The Stepping Hill saga has already produced innocent victims. In July 2011, nurse Rebecca Leighton was charged with causing patients’ deaths by contaminating saline drips with insulin. The tabloid press worked itself into a prejudicial frenzy. Photographs from her Facebook account taken in social settings were published to brand Ms Leighton a narcissistic ‘party girl’. She posted – like millions of others – occasional moans about her job. Her comments were interpreted as virtual proof of her guilt. Displaying a distinct poverty of imagination, Ms Leighton was also called ‘The Angel of Death’ by some publications. In September 2011, charges against her were dropped. The Crown Prosecution Service stated vaguely that charges were ‘no longer appropriate’ adding they had believed ‘continuing investigation would provide further evidence’. This indicated a novel Micawberish approach by prosecuting authorities. First, charge a suspect then hope that some evidence turns up.
In January 2012, Greater Manchester Police arrested another nurse Victorino Chua. He seems an implausible candidate for serial murder. Friends and neighbours describe the 46 year-old Filipino as a devoted family man dedicated to his work. He has been bailed and re-arrested several times while prohibited from pursuing his profession. During almost two years investigation, police sources have issued contradictory statements casting major doubt on the inquiry itself (and indeed whether any offences have actually been committed). The media have exhibited little curiosity about the police’s investigation. In January 2013, however, an intriguing piece appeared in the Daily Star under the headline ‘Hospital murders suspect won’t be charged’. It was reported that despite 65 officers working full time on the inquiry, the case (according to a police source) ‘just isn’t ready for charges to happen. The longer the process goes on, you wonder if it’s a matter of going back to the drawing board’. Even if no charges are eventually brought, the damage has been done. The notion of killer nurses stalking the wards to inject helpless patients with insulin has been firmly established in the mind of the media and the general public.

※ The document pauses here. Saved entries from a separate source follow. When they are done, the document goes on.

(** X14: the output layout follows the convention the input check
    enforces (scores, boxes with 6 entries each, classes): whenever the
    three output dimensions are defined, [configurePlugin] accepts them as
    input dimensions and sets the count to [detections_per_im]. *)
Theorem output_dimensions_pass_input_check
    (this : NMSRotatePlugin) (inputs : list Dims) (o0 o1 o2 : Dims)
    (types : list DataType) :
  getOutputDimensions this 0 inputs 3 = Ok o0 ->
  getOutputDimensions this 1 inputs 3 = Ok o1 ->
  getOutputDimensions this 2 inputs 3 = Ok o2 ->
  configurePlugin this [o0; o1; o2] 3 (kFLOAT :: types) kLINEAR =
    Ok (set_count this (to_size_t (_detections_per_im this))).
Proof.
  intros H0 H1 H2.
  apply getOutputDimensions_Ok_inv in H0, H1, H2.
  destruct H0 as (_ & _ & _ & ->), H1 as (_ & _ & Hin & ->), H2 as (_ & _ & _ & ->).
  cbn [Z.eqb Pos.eqb] in *. rewrite Z.mul_1_r.
  rewrite (configurePlugin_Ok_intro this
             (Dims3 (_detections_per_im this) 1 1)
             (Dims3 (_detections_per_im this * 6) 1 1)
             (Dims3 (_detections_per_im this) 1 1) types);
    [reflexivity | reflexivity | reflexivity | exact Hin].
Qed.

Lemma output_dimensions_pass_input_check_witness :
  configurePlugin sample_plugin
    [Dims3 100 1 1; Dims3 600 1 1; Dims3 100 1 1] 3 [kFLOAT] kLINEAR =
    Ok (set_count sample_plugin 100).
Proof.
  apply (output_dimensions_pass_input_check sample_plugin []
           (Dims3 100 1 1) (Dims3 600 1 1) (Dims3 100 1 1) []);
    reflexivity.
Defined.

(** ** More on the workspace cache *)

Lemma to_size_t_negative (v : Z) :
  INT_MIN <= v < 0 -> to_size_t v = 2 ^ 64 + v.
Proof.
  unfold INT_MIN, to_size_t.
  change (2 ^ 31) with 2147483648; change (2 ^ 64) with 18446744073709551616.
  intros H. Z.div_mod_to_equations. lia.
Qed.

(** X15: a negative result of the sizing path is never cached. The query
    returns it converted to [size_t], that is [2^64] more, the cache stays
    unset, and the next query runs the sizing path again, for its own batch
    size. *)
Theorem getWorkspaceSize_negative_not_cached
    (nms_rotate_workspace : Z -> Z -> Z -> float -> Z)
    (this : NMSRotatePlugin) (b1 b2 : Z) :
  size this < 0 ->
  INT_MIN <= sizing nms_rotate_workspace this b1 < 0 ->
  fst (getWorkspaceSize nms_rotate_workspace this b1) =
    2 ^ 64 + sizing nms_rotate_workspace this b1 /\
  size (snd (getWorkspaceSize nms_rotate_workspace this b1)) < 0 /\
  fst (getWorkspaceSize nms_rotate_workspace
         (snd (getWorkspaceSize nms_rotate_workspace this b1)) b2) =
  fst (getWorkspaceSize nms_rotate_workspace this b2).
Proof.
  intros Hunset Hneg.
  assert (Hint : in_int (sizing nms_rotate_workspace this b1))
    by (unfold in_int, INT_MAX; lia).
  rewrite !(getWorkspaceSize_unset nms_rotate_workspace this) by exact Hunset.
  cbn [fst snd]. rewrite to_int_id by exact Hint.
  split; [apply to_size_t_negative; exact Hneg |].
  split; [cbn [set_size size]; lia |].
  rewrite getWorkspaceSize_unset by (cbn [set_size size]; lia).
  reflexivity.
Qed.

Lemma getWorkspaceSize_negative_not_cached_witness :
  fst (getWorkspaceSize (fun b _ _ _ => b - 3) sample_plugin 1) = 2 ^ 64 + (-2) /\
  size (snd (getWorkspaceSize (fun b _ _ _ => b - 3) sample_plugin 1)) < 0 /\
  fst (getWorkspaceSize (fun b _ _ _ => b - 3)
         (snd (getWorkspaceSize (fun b _ _ _ => b - 3) sample_plugin 1)) 8) =
  fst (getWorkspaceSize (fun b _ _ _ => b - 3) sample_plugin 8).
Proof.
  apply (getWorkspaceSize_negative_not_cached (fun b _ _ _ => b - 3)
           sample_plugin 1 8).
  - reflexivity.
  - vm_compute. split; [discriminate | reflexivity].
Defined.

(** X16: [enqueue] fills the cache. On a plugin whose cache is unset the
    first [enqueue], at batch size [b], stores the size computed for [b],
    and every later query, at any batch size, returns that size. *)
Theorem enqueue_caches_first_batch_size
    (overlap : RotatedBox -> RotatedBox -> float)
    (nms_rotate_workspace : Z -> Z -> Z -> float -> Z)
    (this : NMSRotatePlugin) (b b2 : Z) (inputs : list (list Candidate)) :
  size this < 0 ->
  0 <= sizing nms_rotate_workspace this b <= INT_MAX ->
  snd (enqueue overlap nms_rotate_workspace this b inputs) =
    set_size this (sizing nms_rotate_workspace this b) /\
  getWorkspaceSize nms_rotate_workspace
    (snd (enqueue overlap nms_rotate_workspace this b inputs)) b2 =
    (sizing nms_rotate_workspace this b,
     set_size this (sizing nms_rotate_workspace this b)).
Proof.
  intros Hunset Hs. unfold enqueue. cbn [snd].
  rewrite getWorkspaceSize_unset by exact Hunset. cbn [snd].
  rewrite to_int_id by (apply nonneg_int_in_int; exact Hs).
  split; [reflexivity |].
  rewrite getWorkspaceSize_set by (cbn [set_size size]; lia).
  cbn [set_size size].
  rewrite to_size_t_id by (apply nonneg_int_in_size_t; exact Hs).
  reflexivity.
Qed.

Lemma enqueue_caches_first_batch_size_witness :
  snd (enqueue coincide required_workspace sample_plugin 1 [sample_image]) =
    set_size sample_plugin 8404 /\
  getWorkspaceSize required_workspace
    (snd (enqueue coincide required_workspace sample_plugin 1 [sample_image])) 4 =
    (8404, set_size sample_plugin 8404).
Proof.
  apply (enqueue_caches_first_batch_size coincide required_workspace
           sample_plugin 1 4 [sample_image]).
  - reflexivity.
  - vm_compute. split; discriminate.
Defined.

(** X17: the cached workspace size is not part of the serialized form. A
    plugin that has a size cached and is serialized and deserialized comes
    back with the same configuration and an unset cache, so its first query
    runs the sizing path. *)
Theorem deserialized_plugin_recomputes_workspace
    (nms_rotate_workspace : Z -> Z -> Z -> float -> Z)
    (p : NMSRotatePlugin) (len batch : Z) :
  well_formed p ->
  deserializePlugin (serialize p) len = Ok (set_size p (-1)) /\
  getWorkspaceSize nms_rotate_workspace (set_size p (-1)) batch =
    (to_size_t (to_int (sizing nms_rotate_workspace p batch)),
     set_size p (to_int (sizing nms_rotate_workspace p batch))).
Proof.
  intros Hwf. split.
  - unfold deserializePlugin, NMSRotatePlugin_data.
    rewrite <- (app_nil_r (serialize p)).
    rewrite deserialize_serialize by exact Hwf. reflexivity.
  - rewrite getWorkspaceSize_unset by (cbn [set_size size]; lia).
    reflexivity.
Qed.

That’s enough media-bashing for now. It should be recalled that investigations conducted by diligent print and broadcast journalists were crucial in overturning many miscarriages of justice. In October 2011, BBC Scotland broadcast an excellent film about Colin Norris’s case made by investigative journalist Mark Daly and former Rough Justice producer Louise Shorter (now of Inside Justice) albeit that the programme has yet to be aired in England and Wales.
Perhaps the final word should go to Lord Denning. In 1988, he issued a robust riposte to journalists and others looking to poke their unwelcome noses into such cases. ‘We shouldn’t have all these campaigns to get the Birmingham Six released,’ he opined, ‘if they’d been hanged’. As some cynical hack might well have commented, you really couldn’t make it up.